Die Berliner Internet-Künstlerin [[Susanne Berkenheger]] setzt sich mit ihrer Kunst-Aktion gegen die visuelle Unterdrückung von Accountleichen ein. Damit wirft sie Fragen nach dem Ethos und der Bedeutung des ‚digitalen Ablebens‘ auf. In dieser Lesart werden Handlungen im digitalen Raum, Verantwortungen und Reflektionen verortet, die u.a. das Spannungsfeld von immateriellen Dingen zu einer sozialen, aber auch materiellen Wirklichkeit konstituieren.

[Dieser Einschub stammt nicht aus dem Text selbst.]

(** * vmaxtui: VoxelMax decoder and watch/render pipeline

    A shallow embedding of the parts of [oomer_voxel_vmax.h],
    [oomer_filequeue.h] and [vmaxtui.cpp] that carry the voxel decoder,
    the file queue, the watch dispatcher and the render loop, followed
    by the properties established about them.

    Conventions.  A fixed-width C++ integer is an integer of [Z] with
    its conversions written out.  A byte stream is a list of [Z] whose
    elements are [uint8_t] values.  [std::vector] is [list];
    [std::map<std::string, bool>] is [gmap string bool].  Code that can
    read past the end of a vector returns an [outcome].  External
    libraries (libplist, stb_image, efsw, the rendering engine) appear
    through the values they hand to the code and the calls the code
    makes to them. *)

From stdpp Require Import base list strings gmap sets.
From Stdlib Require Import ZArith Lia.

Local Open Scope Z_scope.

(** * Part I: the program *)

(** ** Integer conversions *)

(** [static_cast<uint8_t>], [static_cast<uint16_t>] and the implicit
    conversions to [uint32_t] and [uint64_t]/[size_t]. *)
Definition u8 (n : Z) : Z := n mod 256.
Definition u16 (n : Z) : Z := n mod 65536.
Definition u32 (n : Z) : Z := n mod 4294967296.
Definition u64 (n : Z) : Z := n mod 18446744073709551616.

(** Conversion to [int] and [static_cast<int64_t>] (two's complement). *)
Definition to_int (n : Z) : Z :=
  let m := u32 n in if m <? 2147483648 then m else m - 4294967296.

Definition to_int64 (n : Z) : Z :=
  let m := u64 n in
  if m <? 9223372036854775808 then m else m - 18446744073709551616.

Definition INT_MAX : Z := 2147483647.

(** ** Outcomes of code that indexes vectors

    [operator[]] on a [std::vector] and indexing of a raw buffer are
    unchecked: a read past the end is undefined behaviour.  The model
    makes such a read, and overflow of an [int] counter, explicit
    outcomes next to the normal return.  [OutOfFuel] belongs to the
    model only: loops are unrolled on a fuel argument, and it is shown
    in Part III that the fuel supplied is never used up. *)
Inductive outcome (A : Type) : Type :=
| Returned (a : A)
| OutOfBounds (index : Z)
| SignedOverflow
| OutOfFuel.

Arguments Returned {A} a.
Arguments OutOfBounds {A} index.
Arguments SignedOverflow {A}.
Arguments OutOfFuel {A}.

(** What a caller goes on to compute from a returned value. *)
Definition outcome_map {A B : Type} (f : A -> B) (o : outcome A) : outcome B :=
  match o with
  | Returned a => Returned (f a)
  | OutOfBounds i => OutOfBounds i
  | SignedOverflow => SignedOverflow
  | OutOfFuel => OutOfFuel
  end.

(** ** Morton codec ([oomer_voxel_vmax.h], lines 199-214) *)

(** [compactBits] on a [uint32_t]: every step is a right shift, an
    exclusive or and a mask, so no intermediate value leaves 32 bits. *)
Definition compactBits (n : Z) : Z :=
  let n := Z.land n 0x49249249 in
  let n := Z.land (Z.lxor n (Z.shiftr n 2)) 0xc30c30c3 in
  let n := Z.land (Z.lxor n (Z.shiftr n 4)) 0x0f00f00f in
  let n := Z.land (Z.lxor n (Z.shiftr n 8)) 0x00ff00ff in
  let n := Z.land (Z.lxor n (Z.shiftr n 16)) 0x0000ffff in
  n.

(** [decodeMorton3DOptimized]: the three reference parameters become the
    returned triple.  Callers pass a value already converted to
    [uint32_t]. *)
Definition decodeMorton3DOptimized (morton : Z) : Z * Z * Z :=
  (compactBits morton,
   compactBits (Z.shiftr morton 1),
   compactBits (Z.shiftr morton 2)).

(** ** Voxels ([oomer_voxel_vmax.h], lines 181-197) *)

Record VmaxVoxel : Type := mkVmaxVoxel {
  v_x : Z;            (* uint8_t x *)
  v_y : Z;            (* uint8_t y *)
  v_z : Z;            (* uint8_t z *)
  v_material : Z;     (* uint8_t material *)
  v_palette : Z;      (* uint8_t palette *)
  v_chunkID : Z;      (* uint16_t chunkID *)
  v_minMorton : Z     (* uint16_t minMorton *)
}.

(** The constructor [VmaxVoxel(uint8_t, uint8_t, uint8_t, uint8_t,
    uint8_t, uint16_t, uint16_t)] called on [int] arguments: each
    argument is converted to the width of its parameter. *)
Definition VmaxVoxel_ctor (x y z material palette chunkID minMorton : Z)
  : VmaxVoxel :=
  mkVmaxVoxel (u8 x) (u8 y) (u8 z) (u8 material) (u8 palette)
              (u16 chunkID) (u16 minMorton).

(** ** Chunk decoder ([decodeVoxels], lines 375-401)

    [mortonOffset] is the [int] parameter, [chunkID] the [uint16_t]
    parameter.  The loop condition [i < dsData.size() - 1] is evaluated
    in [size_t]: both sides are reduced modulo 2^64.  The sum
    [i/2 + mortonOffset] is converted to [uint32_t] for the decoder.
    An [int] sum that overflows is undefined; [i += 2] is checked,
    [i/2 + mortonOffset] is taken to wrap. *)
Fixpoint decodeVoxels_loop (fuel : nat) (dsData : list Z)
    (mortonOffset chunkID : Z) (i : Z) (voxels : list VmaxVoxel)
  : outcome (list VmaxVoxel) :=
  match fuel with
  | O => OutOfFuel
  | S fuel =>
    if u64 i <? u64 (Z.of_nat (length dsData) - 1) then
      match dsData !! Z.to_nat i, dsData !! Z.to_nat (i + 1) with
      | Some material, Some color =>
        let '(_tempx, _tempy, _tempz) :=
          decodeMorton3DOptimized (u32 (Z.quot i 2 + mortonOffset)) in
        let voxels :=
          if color =? 0 then voxels
          else voxels ++ [mkVmaxVoxel (u8 _tempx) (u8 _tempy) (u8 _tempz)
                                      material color chunkID
                                      (u16 mortonOffset)] in
        if INT_MAX - 2 <? i then SignedOverflow
        else decodeVoxels_loop fuel dsData mortonOffset chunkID (i + 2) voxels
      | None, _ => OutOfBounds i
      | Some _, None => OutOfBounds (i + 1)
      end
    else Returned voxels
  end.
(** * teradata-mcp-server: dispatch, resilience and envelope core

    A shallow embedding of [src/teradata_mcp_server/server.py] and of
    [src/teradata_mcp_server/tools/evs/evs_tools.py].

    Python values are an inductive type, exceptions are data, and every
    call that leaves the module (the warehouse driver, the vector store,
    a tool handler) is a function on the state of the outside world that
    yields an [outcome].  The module globals of [server.py] live in a
    record that the server functions thread through a small state and
    exception monad. *)

From Stdlib Require Import String Ascii List ZArith Bool Lia.
Import ListNotations.
Open Scope string_scope.

Set Implicit Arguments.
Set Warnings "-register-all".

(** ** Exceptions and outcomes *)

(** An instance of a subclass of [Exception]; [exn_text] is [str(e)]. *)
Record exn : Type := Exn { exn_class : string; exn_text : string }.

(** What a call can do: return, raise, end the process ([os._exit]), or
    never come back (a blocking call that hangs). *)
Inductive outcome (A : Type) : Type :=
| Ret (a : A)
| Raise (e : exn)
| Exit (code : Z)
| Hang.

Arguments Raise {A} e.
Arguments Exit {A} code.
Arguments Hang {A}.
(** * GridSearch: grid model, frontier containers and the four searches

    A shallow embedding of the Python sources under [Code_Python/]:
    [Stack.py], [Queue.py], [PriorityQueue.py], [BinaryHeap.py] and
    [GridSearch.py], and the properties proved of them.

    - Part I is the program.  Python exceptions are values of [outcome];
      objects that the code mutates are passed and returned explicitly.  The
      [while] loops of the searches take a fuel argument that counts their
      iterations; the loops inside the containers are given the value of
      their own variant as fuel.
    - Part II is the vocabulary of the properties: predicates on grids,
      invariants of the containers and of the search loop, example grids.
    - Part III holds the proofs: the grid and its validity test, the loop of
      the searches, the containers, and then further properties of the
      containers, of the placement methods and [show], and of the searches
      (paths, reachable cells, shortest paths). *)

From Stdlib Require Import ZArith Lia ZifyNat Ascii String QArith.QArith_base.
From stdpp Require Import base list strings sorting.
Lemma trackIdOf_inj side i j : trackIdOf side i = trackIdOf side j -> i = j.
Proof.
  unfold trackIdOf. intros E.
  apply (inj (String.app side)) in E. apply (inj (String.app "-")) in E.
  by apply (inj pretty) in E.
Qed.

Lemma str_or_fixed a b : (a = "" -> b = "") -> str_or a b = a.
Proof.
  unfold str_or. destruct (String.eqb_spec a ""); [|done]. intros H. by rewrite H.
Qed.

Lemma str_or_blank_l a b : blank (Some a) = true -> str_or a b = b.
Proof. unfold str_or; simpl. by intros ->. Qed.

Lemma tag_or_blank tag b : blank tag = true -> tag_or tag b = b.
Proof. destruct tag; [apply str_or_blank_l | done]. Qed.

Lemma tag_or_fixed tag b : let x := tag_or tag b in x = "" -> b = "".
Proof.
  destruct tag as [a|]; simpl; [|done]. unfold str_or.
  destruct (String.eqb_spec a ""); [done|]. intros; by subst.
Qed.

(** ** One file of a scan *)

Lemma events_since_app s s' new :
  trace s' = (trace s ++ new)%list -> events_since s s' = new.
Proof. unfold events_since. intros ->. by rewrite drop_app_length. Qed.

Lemma scan_rel_intro s s' new :
  userSession s' = userSession s ->
  trace s' = (trace s ++ new)%list ->
  (forall k e, metadataCache s !! k = Some e -> metadataCache s' !! k = Some e) ->
  (forall k, IoParse k ∈ new -> metadataCache s !! k = None) ->
  (forall k, metadataCache s !! k = None -> is_Some (metadataCache s' !! k) -> IoParse k ∈ new) ->
  scan_rel s s'.
Proof.
  intros Hu Ht Hk Hp Hn. unfold scan_rel. rewrite (events_since_app _ _ _ Ht). done.
Qed.

Lemma scan_rel_refl s : scan_rel s s.
Proof.
  apply (scan_rel_intro s s []); try done.
  - by rewrite app_nil_r.
  - intros k Hk. by apply elem_of_nil in Hk.
  - intros k -> [? ?]. done.
Qed.

Lemma scan_rel_trans s1 s2 s3 : scan_rel s1 s2 -> scan_rel s2 s3 -> scan_rel s1 s3.
Proof.
  intros (Hu1 & Ht1 & Hk1 & Hp1 & Hn1) (Hu2 & Ht2 & Hk2 & Hp2 & Hn2).
  apply (scan_rel_intro s1 s3 (events_since s1 s2 ++ events_since s2 s3)%list).
  - congruence.
  - rewrite Ht2, Ht1. by rewrite app_assoc.
  - eauto.
  - intros k [Hk|Hk]%elem_of_app; [by apply Hp1|].
    destruct (metadataCache s1 !! k) as [e|] eqn:E; [|done].
    apply Hk1 in E. apply Hp2 in Hk. congruence.
  - intros k Hnone Hsome. apply elem_of_app.
    destruct (metadataCache s2 !! k) as [e|] eqn:E.
    + left. apply Hn1; [done|]. rewrite E. eauto.
    + right. by apply Hn2.
Qed.

Lemma events_since_trans s1 s2 s3 :
  scan_rel s1 s2 -> scan_rel s2 s3 ->
  events_since s1 s3 = (events_since s1 s2 ++ events_since s2 s3)%list.
Proof.
  intros (_ & Ht1 & _) (_ & Ht2 & _). apply events_since_app.
  rewrite Ht2, Ht1. by rewrite app_assoc.
Qed.

Lemma miss_facts s c new key :
  metadataCache s !! key = None ->
  IoParse key ∈ new ->
  (forall k, IoParse k ∈ new -> k = key) ->
  (c = metadataCache s ∨ exists e, c = <[key := e]> (metadataCache s)) ->
  let s' := mkState (userSession s) c (trace s ++ new) in
  scan_rel s s'
  ∧ (forall k, k ≠ key -> c !! k = metadataCache s !! k)
  ∧ (forall k, IoParse k ∈ events_since s s' -> k = key)
  ∧ IoParse key ∈ events_since s s'.
Proof.
  intros Hc Hin Honly Hcache s'.
  assert (Hev : events_since s s' = new) by by apply events_since_app.
  rewrite Hev. split_and!; try done.
  - apply (scan_rel_intro s s' new); try done.
    + intros k e Hk. simpl. destruct Hcache as [->|[e' ->]]; [done|].
      rewrite lookup_insert_ne; [done|]. congruence.
    + intros k Hk. by rewrite (Honly k Hk).
    + intros k Hk [e He]. simpl in He. destruct Hcache as [->|[e' ->]]; [congruence|].
      destruct (decide (key = k)) as [<-|Hne]; [done|].
      rewrite lookup_insert_ne in He; congruence.
  - intros k Hk. destruct Hcache as [->|[e' ->]]; [done|]. by rewrite lookup_insert_ne.
Qed.
(** In a linked log every event points at the digest of the log before
    it. *)
Lemma linked_nth (log : list Event) (prev : string) (i : nat) (e : Event) :
  linked prev log = true ->
  nth_error log i = Some e ->
  ev_previous_hash e = last (map compute_event_hash (firstn i log)) prev.
Proof.
  revert prev i. induction log as [|x log IH]; intros prev [|i] H Hi;
    simpl in *; try discriminate.
  - injection Hi as ->. apply andb_true_iff in H.
    now apply String.eqb_eq.
  - apply andb_true_iff in H. destruct H as [_ H].
    rewrite (IH _ _ H Hi). symmetry.
    apply (last_cons_default _
             (map compute_event_hash (firstn i log))
             (compute_event_hash x) prev).
Qed.

(** [start] on a well-formed session that is not started. *)
Lemma start_result (st : State) :
  started (self st) = false ->
  session_wf (self st) ->
  let names := PyDict.keys (_agents (self st)) in
  exists st' d,
    AgentSession_start st = (Ok tt, st')
    /\ adds d
         (mkAgentSession (session_id (self st))
            (Some (int_of_float (time_time (tick (env st))))) true
            (_agents (self st)) (_handshakes (self st)))
         (self st')
    /\ map (fun h => (hs_agent_a h, hs_agent_b h)) (new_handshakes d)
       = pairs names
    /\ forall n, In n names ->
         exists e0 hs,
           new_events d n = e0 :: hs
           /\ stamped_as "session_start" e0
           /\ Forall2 names_peer hs (others n names).
Proof.
  intros Hs (Hn & Hnd & _) names.
  destruct (start_spec st Hs Hn) as (st' & d1s & d2s & E & F1 & F2 & A).
  exists st', (plus (total d1s) (total d2s)).
  split; [exact E | split; [exact A | split]].
  - simpl. rewrite (stamps_one_handshakes _ _ _ F1). simpl.
    apply (shakes_handshakes _ _ F2).
  - intros n Hin.
    destruct (stamps_one_total _ _ _ n F1 Hnd Hin) as (e0 & E0 & P0).
    exists e0, (new_events (total d2s) n). simpl. rewrite E0.
    split; [reflexivity | split; [exact P0|]].
    rewrite <- (peers_of_pairs n names Hnd Hin).
    apply (shakes_events _ _ n F2).
Qed.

Neben der Ausprägung und Entwicklung von sozial-psychologisch-ethischen Verhaltens­normen im Netz, richtet Berkenheger mit dieser ironischen Geste den Blick auch auf die Betreiber derartiger Online-Plattformen, die offensichtlich Kapital aus dem User-Verhalten schlagen und durch das Unsichtbarmachen nicht mehr benutzter Avatare der Öffentlichkeit andere Sachverhalte vorspiegeln.

Wider den Internet-Leichenhandel

Accountleichenbewegung.de kümmert sich um vernachlässigte Netzidentitäten

Online-Communities, man weiß es, bestehen meist überwiegend aus Accountleichen: Traurige Datenreste schon lange ausgeloggter Nutzer, die zwar nach außen hin stolz als offizielle Mitglieder geführt werden – intern aber werden sie behandelt wie Luft. Am übelsten ist es in Second Life: Zu Lebzeiten von liebender Hand erstellt, darf die Accountleiche nicht einmal mehr zu sehen sein. Nur die sozial Erfolgreichen, die noch Kontakt zu einem Real-Life-Menschen haben, poussieren lachend in Second Life umeinander – und ahnen nicht, dass sie durch ein Heer von unsichtbaren, traurigen Geistern wandern. Stumm seufzen die Accountleichen und flüstern sich zu: Nur um eines Tages teuer verkauft zu werden, behält man uns hier – Accountleichen-Handel! Welche Online-Community ist frei davon? Youtube, Häuslebauerforum, Flickr, Facebook, bahn.de, secret city, Myspace, Xing, David Hasselhoff Fanclub, Yahoo … Sie alle wollen die schnelle Mark machen, auf dem Rücken der Dahingegangenen.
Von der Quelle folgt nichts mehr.